An epiphany with help from encyclopedias
Way back when I was in college, before the Internet, before the personal computer, back when only businesses had electric typewriters, I sold encyclopedias one summer to help pay for my senior year. And in doing so, I had an epiphany that helped me understand the extraordinary and enduring tension in America between anti-intellectualism and academic achievement.
That summer recently came flooding back to me because the ingenious and ultimately fraudulent pitch that helped me sell quite a few encyclopedias to lower-middle-class families mines the same fertile insecurities that today, more than four decades later, have supported the extraordinary rise of for-profit education.
Anti-intellectualism is only skin deep in America; even the most aggressively contemptuous of academia realize that brains run the show. I used insecurity over one’s place in the meritocracy to sell encyclopedias then, and for-profit educational institutions are using it to encourage Americans to load up on student debt today.
It was the summer of 1968, and after failing to find work on a salmon boat (I got to Seattle a little late; the boats had all left for Alaska), I was lured to San Francisco by a newspaper ad from a publishing company claiming it was looking for college students for summer work as editorial assistants.
That was false. What it was looking for were fresh-faced college students to go door to door selling the New Standard Encyclopedia, which turned out to be a worthless set of books that the company had slapped together and cleverly named after the gleaming office building in Atlanta where they rented office space.
I decided to give it a try. When the New Standard salesmen first presented the pitch we would be using, it was so schlocky and so out of tune with the cool summer-of-love vibe that lingered in San Francisco—at one point the sales leader tried to rouse the group by yelling, “Let’s hear it for money!”—that half the 200 or so students suckered by the ad walked out the door on the spot. Most of the others left in disgust during the next few days, but those of us who stayed discovered that the script was absolute magic.
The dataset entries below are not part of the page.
(** * Blacksmith: the DHCP/PXE core over its etcd registry

    A shallow embedding of [datasource/etcd.go], [datasource/etcd_machine.go]
    and [dhcp/dhcp.go].  Go strings are [string], byte slices are lists of
    integers in [0, 256), the etcd tree is an explicit store threaded through
    every call, and a run-time panic is an outcome of its own. *)

From Stdlib Require Import ZArith List String Ascii Bool Lia DecimalString.
From Stdlib Require DecimalPos DecimalN.
Import ListNotations.

Open Scope string_scope.
Open Scope list_scope.
Open Scope Z_scope.

(** ** Go runtime and standard-library functions the sources call *)

Module Go.

(** [len(s)] of a string. *)
Definition len (s : string) : Z := Z.of_nat (String.length s).

(** [[]byte(s)]. *)
Definition bytes_of_string (s : string) : list Z :=
  map (fun c => Z.of_N (N_of_ascii c)) (list_ascii_of_string s).

(** [byte(n)] for an [int] n: the low eight bits. *)
Definition to_byte (n : Z) : Z := n mod 256.

(** [s[i:]] and [s[i:j]] on strings; [None] is the slice-bounds panic. *)
Definition str_from (s : string) (i : Z) : option string :=
  if (0 <=? i) && (i <=? len s)
  then Some (substring (Z.to_nat i) (String.length s - Z.to_nat i) s)
  else None.

Definition str_slice (s : string) (i j : Z) : option string :=
  if (0 <=? i) && (i <=? j) && (j <=? len s)
  then Some (substring (Z.to_nat i) (Z.to_nat (j - i)) s)
  else None.

(** [b[1:]] on a byte slice: out of range when the slice is empty. *)
Definition bytes_from1 (b : list Z) : option (list Z) :=
  match b with
  | [] => None
  | _ :: rest => Some rest
  end.

(** [strings.Split(s, sep)] for a one-byte separator. *)
Fixpoint split_on (sep : ascii) (s : string) : list string :=
  match s with
  | EmptyString => [EmptyString]
  | String c rest =>
      if Ascii.eqb c sep then EmptyString :: split_on sep rest
      else match split_on sep rest with
           | [] => [String c EmptyString]
           | hd :: tl => String c hd :: tl
           end
  end.

(** [strings.Join(parts, sep)]. *)
Fixpoint join (sep : string) (parts : list string) : string :=
  match parts with
  | [] => EmptyString
  | [p] => p
  | p :: rest => (p ++ sep ++ join sep rest)%string
  end.

(** [strings.Replace(s, old, "", -1)] for a one-byte [old]. *)
Fixpoint remove_char (old : ascii) (s : string) : string :=
  match s with
  | EmptyString => EmptyString
  | String c rest =>
      if Ascii.eqb c old then remove_char old rest
      else String c (remove_char old rest)
  end.

(** [strings.LastIndex(s, sep)] for a one-byte separator; -1 when absent. *)
Fixpoint last_index_from (sep : ascii) (s : string) (pos : Z) (found : Z) : Z :=
  match s with
  | EmptyString => found
  | String c rest =>
      last_index_from sep rest (pos + 1) (if Ascii.eqb c sep then pos else found)
  end.

Definition LastIndex (s : string) (sep : ascii) : Z :=
  last_index_from sep s 0 (-1).

(** [path.Clean] and [path.Join], through the path's elements. *)
Fixpoint clean_elems (rooted : bool) (elems : list string) (stack : list string)
  : list string :=
  match elems with
  | [] => rev stack
  | e :: rest =>
      if String.eqb e "" || String.eqb e "." then clean_elems rooted rest stack
      else if String.eqb e ".." then
        match stack with
        | top :: below =>
            if String.eqb top ".."
            then clean_elems rooted rest (e :: stack)
            else clean_elems rooted rest below
        | [] =>
            if rooted then clean_elems rooted rest stack
            else clean_elems rooted rest [e]
        end
      else clean_elems rooted rest (e :: stack)
  end.

Definition path_Clean (p : string) : string :=
  let rooted := match p with String "/" _ => true | _ => false end in
  let body := join "/" (clean_elems rooted (split_on "/" p) []) in
  let out := if rooted then ("/" ++ body)%string else body in
  if String.eqb out "" then "." else out.

Definition path_Join (elems : list string) : string :=
  match filter (fun e => negb (String.eqb e "")) elems with
  | [] => ""
  | parts => path_Clean (join "/" parts)
  end.

(** [strconv.FormatInt(n, 10)] and [uitoa] on the non-negative numbers the
    sources print. *)
Definition itoa (n : Z) : string :=
  NilZero.string_of_uint (N.to_uint (Z.to_N n)).

End Go.

(** ** Package [net]: hardware addresses and IPv4 addresses *)

Module Net.

Definition HardwareAddr := list Z.
Definition IP := list Z.

Definition hexDigit (n : Z) : ascii :=
  match Z.to_nat n with
  | 0%nat => "0" | 1%nat => "1" | 2%nat => "2" | 3%nat => "3"
  | 4%nat => "4" | 5%nat => "5" | 6%nat => "6" | 7%nat => "7"
  | 8%nat => "8" | 9%nat => "9" | 10%nat => "a" | 11%nat => "b"
  | 12%nat => "c" | 13%nat => "d" | 14%nat => "e" | _ => "f"
  end%char.

Definition hex_pair (b : Z) : string :=
  String (hexDigit (Z.shiftr b 4)) (String (hexDigit (Z.land b 15)) EmptyString).

(** [HardwareAddr.String]: two lower-case hex digits a byte, colons between. *)
Fixpoint HardwareAddr_String (a : HardwareAddr) : string :=
  match a with
  | [] => ""
  | [b] => hex_pair b
  | b :: rest => (hex_pair b ++ ":" ++ HardwareAddr_String rest)%string
  end.

Definition hex_value (c : ascii) : option Z :=
  let n := Z.of_N (N_of_ascii c) in
  if (48 <=? n) && (n <=? 57) then Some (n - 48)
  else if (97 <=? n) && (n <=? 102) then Some (n - 97 + 10)
  else if (65 <=? n) && (n <=? 70) then Some (n - 65 + 10)
  else None.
The pitch was based on the Collier Qualifier, a script that in different variants had been used to sell virtually every book bought from door-to-door salesmen during the heyday of such sales. It appeals to greed (the encyclopedia is free, you’re just paying to keep the books up-to-date by subscribing to its reference service); it appeals to competitive spirit (the offer is made only to “qualified” families); but most of all, it tapped omnipresent feelings that only education would enable a family’s children to escape the miasma of failure and mediocrity that was their parents’ lot.
How do I know this? It was part of the script. We’d ask whether the family wanted their children to get ahead; whether they thought their children were keeping up in a world in which the pace of change was quickening. We’d target those with swing sets in the yard, and it was even better if we saw no other books in the house.
The formula was to ring enough doorbells to give three full pitches, and if you gave three full pitches the odds were that one family would pony up the nearly $500 (over $3,000 in today’s dollars) for their “free” encyclopedia. One sale a day and I was making decent money.
Most telling, though, was the discovery that my best prospects had Wallace stickers on their car bumpers. George Wallace ran a populist campaign for president in 1968 that was based on Tea Party-like resentment of Washington and contempt for “pointy-headed” intellectuals who wanted to tell you what to do.
At one moment he was polling north of 30 percent, but his appeal evaporated over time. What those encyclopedia-buying Wallace supporters told me was that the surface resentment of the educated elite masked a deeper acknowledgment that book learning was the key to advancement.
Without the ancient supports for identity that religion, culture, caste or warrior skills provided before the advent of the consumer society, these middle-class breadwinners we targeted were left with an uneasy sense that they failed to measure up in our meritocracy, where, for most people, success is defined in material terms.
If wealth is one’s only measure, then almost everybody is a failure at some level or another. That unease is a perpetual source of pixie dust that scammers can use to sell anything related to education or betterment.
Fast forward to the present, where the wealth gap and the bleak prospects of the lower middle class have made that pixie dust even more potent (it’s striking that median household income as measured by the Commerce Department is actually a bit less today in real terms than it was in 1968, when vastly fewer women had entered the workforce).
It should be no surprise that for-profit scammers look for insecurities about the failure to succeed as “pain points”—in the jargon of the new sales pitch—to pressure women, veterans and the unemployed into borrowing many thousands to pay for bogus courses as useless as the encyclopedia I was selling decades ago.
I quit the day I was shown the actual books, which looked like nothing more than a shoddily bound set of magazines. I spent the rest of the summer working for Encyclopaedia Britannica. They used the same pitch. The magic of this fountain of wealth is that it taps a need that can never be satisfied by a purchase. Regulators might outlaw the most outrageous frauds, but the vulnerabilities they exploit will be there for the next generation of scammers to exploit.